- _Available records_
[Start of section]
(** [MainWindow.send_message], called at clock reading [now]. *)
Definition send_message (env : Provider) (cfg : Config)
    (fault : Fault) (now : Z) (app : App) : PyResult App :=
  let w := window app in
  let user_input := Py.strip (input_area w) in
  if negb (Py.truthy user_input) then Return app
  else if model_invalid (current_model w) then
    Return (with_window app (show_message_box "Model Not Selected" w))
  else
    let '(ok, flag) := ensure_configured env cfg (_genai_configured app) in
    if negb ok then
      Return (mkApp (show_message_box "API Key Error" (show_api_key_warning_once cfg w))
                flag (db app) (workers app) (event_queue app))
    else
      let w := add_message_to_display "user" user_input None w in
      match add_message fault now "user" user_input None (db app) with
      | Raise e => Raise e
      | Return (_, db') =>
          let w := clear_input w in
          let w := set_input_enabled false w in
          let w := set_status ("Sending to " ++ model_text (current_model w) ++ "...") w in
          let w := set_progress_visible true w in
          let ws := stop_previous (api_worker w) (workers app) in
          let new_worker :=
            mkWorker user_input (model_text (current_model w)) true AtStart in
          Return (mkApp (set_api_worker (List.length ws) w) flag db'
                    (ws ++ [new_worker])%list (event_queue app))
      end.

(** [MainWindow.handle_api_error] *)
Definition handle_api_error (error_message : string) (app : App) : App :=
  with_window app
    (set_status "API Error occurred."
       (add_message_to_display "error" error_message None (window app))).

(** The test of [handle_response] for a response that is an error. *)
Definition is_error_text (response_text : string) : bool :=
  Py.startswith response_text "Error:" || Py.startswith response_text "Blocked:".

(** [MainWindow.handle_response] *)
Definition handle_response (fault : Fault) (now : Z) (response_text : string)
    (app : App) : PyResult App :=
  if is_error_text response_text then Return (handle_api_error response_text app)
  else
    let w := window app in
    let w := add_message_to_display "model" response_text (current_model w) w in
    match add_message fault now "model" response_text (current_model w) (db app) with
    | Raise e => Raise e
    | Return (_, db') =>
        Return (mkApp (set_status "Response received." w)
                  (_genai_configured app) db' (workers app) (event_queue app))
    end.

(** [sub in s] *)
Fixpoint contains (sub s : string) : bool :=
  String.prefix sub s
  || match s with
     | EmptyString => false
     | String _ r => contains sub r
     end.

(** [MainWindow.on_worker_finished] *)
Definition on_worker_finished (app : App) : App :=
  let w := set_progress_visible false (set_input_enabled true (window app)) in
  with_window app
    (if contains "Error" (status_label w) then w else set_status "Ready" w).

(** *** [Worker.run], one step of its thread at a time

    The error message of the [except] branch of [run]. *)
Definition worker_error_msg (e : PyExn) : string :=
  "Worker thread error: " ++ Py.type_name e ++ ": " ++ exn_msg e.

(** What the second test of [_is_running] lets through: the signal for the
    result of the call when the flag is set, nothing otherwise. *)
Definition delivery (running : bool) (result : PyResult string) : list Signal :=
  if running then
    match result with
    | Return response => [response_ready response]
    | Raise e => [error_occurred (worker_error_msg e)]
    end
  else [].

Definition tag (n : nat) (l : list Signal) : list (nat * Signal) :=
  map (fun s => (n, s)) l.

(** One step of the thread of worker [n]:
    - at the start, the first test: a cleared flag ends [run];
    - then the call of [send_query], which reads and may write the flag of
      [gemini_api];
    - then the second test and the emission.
    The signals are queued for the UI thread. *)
Definition run_step (env : Provider) (cfg : Config) (n : nat) (app : App) : App :=
  match nth_error (workers app) n with
  | None => app
  | Some wk =>
      match pc wk with
      | AtStart =>
          if _is_running wk then
            mkApp (window app) (_genai_configured app) (db app)
              (update_worker n (fun w => mkWorker (prompt w) (model_name w) (_is_running w) InCall)
                 (workers app))
              (event_queue app)
          else
            mkApp (window app) (_genai_configured app) (db app)
              (update_worker n (fun w => mkWorker (prompt w) (model_name w) (_is_running w) Finished)
                 (workers app))
              (event_queue app ++ tag n [finished])%list
      | InCall =>
          let '(result, flag) :=
            send_query env cfg (_genai_configured app) (prompt wk) (model_name wk) in
          mkApp (window app) flag (db app)
            (update_worker n (fun w => mkWorker (prompt w) (model_name w) (_is_running w) (AtDelivery result))
               (workers app))
            (event_queue app)
      | AtDelivery result =>
          mkApp (window app) (_genai_configured app) (db app)
            (update_worker n (fun w => mkWorker (prompt w) (model_name w) (_is_running w) Finished)
               (workers app))
            (event_queue app ++ tag n (delivery (_is_running wk) result ++ [finished]))%list
      | Finished => app
      end
  end.

(** The slot connected to a signal. *)
Definition slot (fault : Fault) (now : Z) (s : Signal) (app : App) : PyResult App :=
  match s with
  | response_ready response => handle_response fault now response app
  | error_occurred error_msg => Return (handle_api_error error_msg app)
  | finished => Return (on_worker_finished app)
  end.

(** The UI thread takes the first queued signal and runs its slot. *)
Definition deliver (fault : Fault) (now : Z) (app : App) : PyResult App :=
  match event_queue app with
  | [] => Return app
  | (_, s) :: rest =>
      slot fault now s
        (mkApp (window app) (_genai_configured app) (db app) (workers app) rest)
  end.

(** What can happen next: the user edits the input line, [send_message] is
    called, the thread of a worker advances, the program calls [stop] on a
    worker, or the UI thread handles a queued signal. *)
Inductive Event : Type :=
| Edit (text : string)
| Send (fault : Fault) (now : Z)
| Tick (n : nat)
| Stop (n : nat)
| Deliver (fault : Fault) (now : Z).

Definition set_input (text : string) (w : MainWindow) : MainWindow :=
  mkWindow text (input_enabled w) (current_model w) (api_worker w)
    (chat_display w) (progress_visible w) (status_label w) (message_boxes w).

Definition step (env : Provider) (cfg : Config) (ev : Event) (app : App)
  : PyResult App :=
  match ev with
  | Edit text => Return (with_window app (set_input text (window app)))
  | Send fault now => send_message env cfg fault now app
  | Tick n => Return (run_step env cfg n app)
  | Stop n =>
      Return (mkApp (window app) (_genai_configured app) (db app)
                (update_worker n stop (workers app)) (event_queue app))
  | Deliver fault now => deliver fault now app
  end.

(** A schedule, from the left; an exception that leaves a slot ends it. *)
Fixpoint run (env : Provider) (cfg : Config) (evs : list Event) (app : App)
  : PyResult App :=
  match evs with
  | [] => Return app
  | ev :: rest =>
      match step env cfg ev app with
      | Return app' => run env cfg rest app'
      | Raise e => Raise e
      end
  end.

(** The signals of worker [n] that carry an outcome. *)
Definition is_outcome (n : nat) (q : nat * Signal) : bool :=
  match q with
  | (m, response_ready _) | (m, error_occurred _) => Nat.eqb m n
  | (_, finished) => false
  end.

(** An update of a worker that does not set a cleared flag again. *)
Definition keeps_stopped (f : Worker -> Worker) : Prop :=
  forall w, _is_running w = false -> _is_running (f w) = false.

(** Worker [n] exists and its flag [_is_running] is cleared. *)
Definition is_stopped (n : nat) (app : App) : bool :=
  match nth_error (workers app) n with
  | Some wk => negb (_is_running wk)
  | None => false
  end.

(** No signal of worker [n] that carries an outcome waits in the queue. *)
Definition no_outcome_queued (n : nat) (app : App) : bool :=
  forallb (fun q => negb (is_outcome n q)) (event_queue app).

(** A window that starts with the given model selected. *)
Definition initial_window (model : option string) : MainWindow :=
  mkWindow EmptyString true model None [] false "Ready" [].

Definition initial_app (model : option string) (flag : bool) : App :=
  mkApp (initial_window model) flag empty_db [] [].

End main_window.

(** ** core/hotkey_listener.py *)

Module hotkey_listener.

(** A key as [pynput] hands it to the listener: [Special n] is the member
    of [keyboard.Key] whose name is [n], [KeyCode c] the key of the
    character [c]. *)
Inductive Key : Type :=
| Special (name : string)
| KeyCode (char : ascii).

(** [k1 == k2] *)
Definition key_eqb (k1 k2 : Key) : bool :=
  match k1, k2 with
  | Special a, Special b => String.eqb a b
  | KeyCode a, KeyCode b => Ascii.eqb a b
  | _, _ => false
  end.

(** A Python [set] of keys, as the list of its elements. *)
Fixpoint mem (k : Key) (s : list Key) : bool :=
  match s with
  | [] => false
  | x :: t => key_eqb x k || mem k t
  end.

(** [s.add(k)] *)
Definition add (k : Key) (s : list Key) : list Key :=
  if mem k s then s else k :: s.

(** [s.remove(k)] for a [k] that is in [s] *)
Definition remove (k : Key) (s : list Key) : list Key :=
  filter (fun x => negb (key_eqb x k)) s.

(** [c.issubset(s)] *)
Definition issubset (c s : list Key) : bool :=
  forallb (fun k => mem k s) c.

(** The signals of the listener. *)
Inductive HotkeySignal : Type :=
| toggle_visibility_triggered
| screenshot_full_triggered.

Definition signal_eqb (a b : HotkeySignal) : bool :=
  match a, b with
  | toggle_visibility_triggered, toggle_visibility_triggered => true
  | screenshot_full_triggered, screenshot_full_triggered => true
  | _, _ => false
  end.

(** The attributes of a [HotkeyListener] that the key handlers use.
    [_pressed_map] is kept as the list of its keys (its values are all
    [True]); [emitted] collects the signals emitted so far. *)
Record HotkeyListener : Type := mkListener {
  toggle_hotkey_comb : option (list Key);
  screenshot_hotkey_comb : option (list Key);
  current_keys : list Key;
  _pressed_map : list string;
  emitted : list HotkeySignal
}.

(** The listener as [__init__] leaves it. *)
Definition new_listener (toggle screenshot : option (list Key)) : HotkeyListener :=
  mkListener toggle screenshot [] [] [].

(** The first lines of [on_press] and [on_release]: the left and right
    variants of a modifier count as the modifier. *)
Definition normalize (key : Key) : Key :=
  if key_eqb key (Special "ctrl_l") || key_eqb key (Special "ctrl_r")
  then Special "ctrl"
  else if key_eqb key (Special "alt_l") || key_eqb key (Special "alt_gr")
          || key_eqb key (Special "alt_r")
  then Special "alt"
  else if key_eqb key (Special "shift_l") || key_eqb key (Special "shift_r")
  then Special "shift"
  else if key_eqb key (Special "cmd_l") || key_eqb key (Special "cmd_r")
  then Special "cmd"
  else key.

(** Truthiness of a combination: neither [None] nor the empty set. *)
Definition comb_held (comb : option (list Key)) (keys : list Key) : bool :=
  match comb with
  | Some (k :: c) => issubset (k :: c) keys
  | _ => false
  end.

Definition in_comb (key : Key) (comb : option (list Key)) : bool :=
  match comb with
  | Some (k :: c) => mem key (k :: c)
  | _ => false
  end.

(** One of the two blocks of [_check_hotkeys]. *)
Definition check_one (comb : option (list Key)) (entry : string)
    (s : HotkeySignal) (l : HotkeyListener) : HotkeyListener :=
  if comb_held comb (current_keys l) then
    if existsb (String.eqb entry) (_pressed_map l) then l
    else mkListener (toggle_hotkey_comb l) (screenshot_hotkey_comb l)
           (current_keys l) (entry :: _pressed_map l) (emitted l ++ [s])%list
  else l.

Definition _check_hotkeys (l : HotkeyListener) : HotkeyListener :=
  check_one (screenshot_hotkey_comb l) "screenshot" screenshot_full_triggered
    (check_one (toggle_hotkey_comb l) "toggle" toggle_visibility_triggered l).

Definition on_press (key : Key) (l : HotkeyListener) : HotkeyListener :=
  _check_hotkeys
    (mkListener (toggle_hotkey_comb l) (screenshot_hotkey_comb l)
       (add (normalize key) (current_keys l)) (_pressed_map l) (emitted l)).

(** [d.pop(entry, None)] on the keys of the dictionary *)
Definition pop (entry : string) (d : list string) : list string :=
  filter (fun x => negb (String.eqb entry x)) d.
[End of section]
- _Task instructions_
Within the data above, the span starting at the line containing "(current_keys l) (entry" and ending at the line containing "(mkListener (toggle_hotkey_comb l)" is to be retyped exactly, with no other lines.

- _Exercise answer_
           (current_keys l) (entry :: _pressed_map l) (emitted l ++ [s])%list
  else l.

Definition _check_hotkeys (l : HotkeyListener) : HotkeyListener :=
  check_one (screenshot_hotkey_comb l) "screenshot" screenshot_full_triggered
    (check_one (toggle_hotkey_comb l) "toggle" toggle_visibility_triggered l).

Definition on_press (key : Key) (l : HotkeyListener) : HotkeyListener :=
  _check_hotkeys
    (mkListener (toggle_hotkey_comb l) (screenshot_hotkey_comb l)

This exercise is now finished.